‘O, dat gaat wel, gelukkig,’ zei hij eindelijk, ‘en hoe staat het nu met de gedraglijst? Is die nogal meegevallen?’
Tot eenig antwoord ging Freddy ze halen. Mijnheer Dalmink keek zijn zoon peinzend na. Freddy was zoo stil, - zeker was er iets weer niet in den haak. Mijnheer had geen hooge verwachtingen meer.
Op het nachttafeltje stond een klein lampje. Veel licht kon mijnheer niet verdragen.
‘Lees het maar eens voor, jongen,’ zei hij, ‘het zitten valt me zoo moeilijk.’

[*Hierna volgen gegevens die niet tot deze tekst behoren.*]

(* ===== verification/RequestTokens.v ===== *)
(** Request tokens on the agent's side: the tokens bound to one request
    ([src/Agent/lib/requestSignedTokens.mjs]), the requests an agent accepts
    with them ([src/Agent/lib/invocationAuth.mjs]), the assertions it signs
    itself ([src/Agent/lib/agentAssertion.mjs]), and what a verified token says
    about its caller ([src/Agent/lib/invocation-auth.mjs]).  Signing and
    verifying are the JWT library's, which is a parameter. *)

From stdpp Require Import prelude.
From Stdlib Require Import NArith.
From S2P Require Import Prelude.
From S2P Require Import JsString.
From S2P Require Import JsNumber.
From S2P Require Import JsMap.
From S2P Require Import JsValue.
From S2P Require Import JsUri.
From S2P Require Import JsBytes.
From S2P Require Import RequestHash.
From S2P Require Import RelayAuth.

Local Open Scope js_scope.

(** What [verifyJws] is called with. *)
Record jws_options : Type := JwsOptions {
  jo_secret : bytes;
  jo_audience : jstr;
  jo_clockSkewSeconds : option Z;
  jo_maxTtlSeconds : Z
}.

(** The error [verifyJws] throws. *)
Record jwt_failure : Type := JwtFailure {
  jf_message : jstr;
  jf_code : option jstr
}.

(** [signHmacJwt] and [verifyJws] of the agent library, over the replay cache [C]
    that a caller passes or not; [JSON.parse], [None] where it throws. *)
Class JwtLibrary (C : Type) : Type := {
  jwt_sign : js -> bytes -> jstr;
  jwt_verify : js -> jws_options -> stateM (option C) jwt_failure js;
  jwt_json : jstr -> option js
}.

Inductive request_error : Type :=
  | JwtRefused (e : jwt_failure)
  | WrongType
  | WrongIssuer
  | MissingIssuer
  | SubjectNotIssuer
  | ClaimMismatch (claim : jstr)
  | MissingBearer
  | EmptyBearer
  | NoAgentSecret
  | NoAgentId
  | NoAuthInfo
  | InvalidAuthInfo
  | NoInvocationToken
  | NoInvocationBody
  | NoMethod
  | NoPath
  | NoSignedPath
  | SurfaceMismatch (part : jstr)
  | TargetMissing
  | InvalidPrivateSecret
  | NoInstance
  | NoGeneration
  | NoAudience
  | RequestHashError (e : hash_error)
  | RequestLanguage (e : js_error).

Definition of_js {A} (r : result js_error A) : result request_error A :=
  match r with
  | Ok a => Ok a
  | Err e => Err (RequestLanguage e)
  end.

Definition of_hash {A} (r : result hash_error A) : result request_error A :=
  match r with
  | Ok a => Ok a
  | Err e => Err (RequestHashError e)
  end.

(** [String(v)], [String(v || '')] *)
Definition text (v : js) : result request_error jstr := of_js (to_string v).
Definition text_or (v : js) : result request_error jstr := of_js (to_string (js_or v (Str []))).

(** ** Tokens bound to a request *)

(** The request a token is compared with, [undefined] where nothing is expected. *)
Record expected_claims : Type := ExpectedClaims {
  ec_method : js;
  ec_path : js;
  ec_tool : js;
  ec_rch : js
}.

Definition check_claim (claim : jstr) (expected payload : js) : result request_error unit :=
  match expected with
  | Undefined => Ok tt
  | _ =>
      actual ← text_or (prop claim payload);
      wanted ← text expected;
      if jeqb actual wanted then Ok tt else Err (ClaimMismatch claim)
  end.

Definition check_claims (e : expected_claims) (payload : js) : result request_error unit :=
  _ ← check_claim "method" (ec_method e) payload;
  _ ← check_claim "path" (ec_path e) payload;
  _ ← check_claim "tool" (ec_tool e) payload;
  check_claim "rch" (ec_rch e) payload.

Definition check_router_request (e : expected_claims) (payload : js) : result request_error unit :=
  if negb (is_str (prop "typ" payload) "router-request") then Err WrongType
  else if negb (is_str (prop "iss" payload) "ploinky-router") then Err WrongIssuer
  else check_claims e payload.

Definition check_agent_assertion (e : expected_claims) (payload : js) : result request_error unit :=
  if negb (is_str (prop "typ" payload) "agent-assertion") then Err WrongType
  else
    iss ← text_or (prop "iss" payload);
    if negb (truthy iss) then Err MissingIssuer
    else
      sub ← text_or (prop "sub" payload);
      if negb (jeqb sub iss) then Err SubjectNotIssuer else check_claims e payload.

Section Verifying.
Context {C : Type} `{JwtLibrary C}.

Notation requestM := (stateM (option C) request_error).

Definition verify_jws (token : js) (o : jws_options) : requestM js := fun c =>
  match jwt_verify token o c with
  | (Ok payload, c) => (Ok payload, c)
  | (Err e, c) => (Err (JwtRefused e), c)
  end.

Definition verifyRouterRequestToken (token : js) (o : jws_options) (e : expected_claims) : requestM js :=
  payload ← verify_jws token o;
  _ ← lift (check_router_request e (js_or payload (Obj [])));
  mret payload.

Definition verifyAgentAssertionToken (token : js) (o : jws_options) (e : expected_claims) : requestM js :=
  payload ← verify_jws token o;
  _ ← lift (check_agent_assertion e (js_or payload (Obj [])));
  mret payload.
End Verifying.

(** ** Headers and environment *)

(** [typeof raw === 'string' && raw.trim() ? raw.trim() : ''] of a header's first value *)
Definition unwrap_header (value : js) : jstr :=
  match match value with Arr l => default Undefined (head l) | _ => value end with
  | Str s => trim s
  | _ => []
  end.

Definition readHeaderValue (headers : js) (headerName : jstr) : jstr :=
  sor (unwrap_header (optional headerName headers)) (unwrap_header (optional (to_lower headerName) headers)).

Definition hasInvocationTokenHeader (headers : js) : bool :=
  starts_with (to_lower (readHeaderValue headers "authorization")) "bearer ".

Definition expectedAudienceForSelf (env : js) : result request_error jstr :=
  id ← of_js (trimmed_text (optional "PLOINKY_AGENT_ID" env));
  if truthy id then Ok id
  else
    principal ← of_js (trimmed_text (optional "PLOINKY_AGENT_PRINCIPAL" env));
    if truthy principal then Ok principal
    else
      agentName ← of_js (trimmed_text (optional "AGENT_NAME" env));
      Ok (if truthy agentName then "agent:" ++ agentName else []).

Definition readAgentSecret (env : js) : result request_error (option bytes) :=
  hex ← of_js (trimmed_text (optional "PLOINKY_AGENT_SECRET" env));
  Ok (if truthy hex then Some (hex_bytes hex) else None).

(** ** Requests an agent accepts *)

Definition OPENAI_CHAT_COMPLETIONS_TOOL : jstr := "__openai_chat_completions__".
Definition OPENAI_CHAT_COMPLETIONS_PATH : jstr := "/v1/chat/completions".
Definition OPENAI_MODELS_TOOL : jstr := "__openai_models__".
Definition OPENAI_MODELS_PATH : jstr := "/v1/models".
Definition HTTP_ROUTE_TOOL : jstr := "__http_route__".

Section Accepting.
Context {C : Type} `{JwtLibrary C} `{Sha256Url}.

Notation requestM := (stateM (option C) request_error).

Definition parseHttpRouteAuthInfo (headers : js) : result request_error js :=
  let raw := readHeaderValue headers "x-ploinky-auth-info" in
  if negb (truthy raw) then Err NoAuthInfo
  else
    match jwt_json raw with
    | Some authInfo => if is_plain authInfo then Ok authInfo else Err InvalidAuthInfo
    | None => Err InvalidAuthInfo
    end.

(** The verified payload and the token. *)
Definition verifyRouterRequestFromHeaders (headers env : js) (e : expected_claims) : requestM (js * jstr) :=
  let auth := readHeaderValue headers "authorization" in
  if negb (starts_with (to_lower auth) "bearer ") then throw MissingBearer
  else
    let rawToken := trim (drop 7 auth) in
    if negb (truthy rawToken) then throw EmptyBearer
    else
      secret ← lift (readAgentSecret env);
      match secret with
      | None => throw NoAgentSecret
      | Some secret =>
          audience ← lift (expectedAudienceForSelf env);
          if negb (truthy audience) then throw NoAgentId
          else
            payload ← verifyRouterRequestToken (Str rawToken) (JwsOptions secret audience None 60) e;
            mret (payload, rawToken)
      end.

(** What is signed for a request over HTTP. *)
Definition http_claims (method path query bodyHash tool : jstr) : result request_error expected_claims :=
  rch ← of_hash (computeRchHttp (Str method) (Str path) (Str query) (Str bodyHash));
  Ok (ExpectedClaims (Str method) (Str path) (Str tool) (Str rch)).

Definition bearer (rawToken : jstr) : js := Obj [("authorization", Str ("Bearer " ++ rawToken))].

(** The token an [authInfo] carries. *)
Definition invocation_token (authInfo : js) : jstr :=
  match prop "invocationToken" authInfo with
  | Str s => trim s
  | _ => []
  end.

(** [bodyHash === undefined || bodyHash === null ? sha256RawBodyHash(body) : String(bodyHash)] *)
Definition body_hash (body : raw_body) (bodyHash : js) : result request_error jstr :=
  match bodyHash with
  | Undefined | Null => Ok (sha256RawBodyHash body)
  | _ => text bodyHash
  end.

(** [authInfo.invocationBody] against the request, in this order. *)
Definition check_invocation_body (invocationBody : js) (method path query bodyHash : jstr) : result request_error unit :=
  m ← text_or (prop "method" invocationBody);
  if negb (jeqb (to_upper m) method) then Err (SurfaceMismatch "method")
  else
    p ← text_or (prop "path" invocationBody);
    if negb (truthy p) then Err NoSignedPath
    else if negb (jeqb p path) then Err (SurfaceMismatch "path")
    else
      q ← of_js (to_string (js_nullish (prop "search" invocationBody) (Str [])));
      if negb (jeqb q query) then Err (SurfaceMismatch "query")
      else
        b ← text_or (prop "bodyHash" invocationBody);
        if negb (jeqb b bodyHash) then Err (SurfaceMismatch "body hash") else Ok tt.

Record accepted_request : Type := AcceptedRequest {
  ar_payload : js;
  ar_rawToken : jstr;
  ar_authInfo : js;
  ar_bodyHash : jstr
}.

Definition verifyHttpRouteAuthInfoFromHeaders (headers env method path query : js) (body : raw_body) (bodyHash : js) :
    requestM accepted_request :=
  authInfo ← lift (parseHttpRouteAuthInfo headers);
  let rawToken := invocation_token authInfo in
  if negb (truthy rawToken) then throw NoInvocationToken
  else
    let invocationBody := prop "invocationBody" authInfo in
    if negb (is_plain invocationBody) then throw NoInvocationBody
    else
      m ← lift (text_or method);
      let expectedMethod := to_upper m in
      if negb (truthy expectedMethod) then throw NoMethod
      else
        expectedPath ← lift (text_or path);
        if negb (truthy expectedPath) then throw NoPath
        else
          expectedQuery ← lift (of_js (to_string (js_nullish query (Str []))));
          expectedBodyHash ← lift (body_hash body bodyHash);
          _ ← lift (check_invocation_body invocationBody expectedMethod expectedPath expectedQuery expectedBodyHash);
          claims ← lift (http_claims expectedMethod expectedPath expectedQuery expectedBodyHash HTTP_ROUTE_TOOL);
          verified ← verifyRouterRequestFromHeaders (bearer rawToken) env claims;
          mret (AcceptedRequest verified.1 verified.2 authInfo expectedBodyHash).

Freddy zuchtte diep. De taak, die hem opgelegd werd, was wél zwaar. Stamelend begon hij. Hij sprak zacht en rad.
‘Lezen vier, schrijven drie, taal......’
‘Een beetje harder, vent, en véél langzamer!’
Alfred streed een zwaren strijd. Wat zou hij doen, zou hij toch één oplezen voor taal? Maar als vader later die vier dan tóch zag, en meteen merkte, dat hij hem had willen bedriegen?
En Alfred las met bijna bovenmenschelijke inspanning: ‘Lezen vier, schrijven drie, taal..... vier, rekenen......’
‘Taal vier! Wel, ik feliciteer je, hoor, Alfred!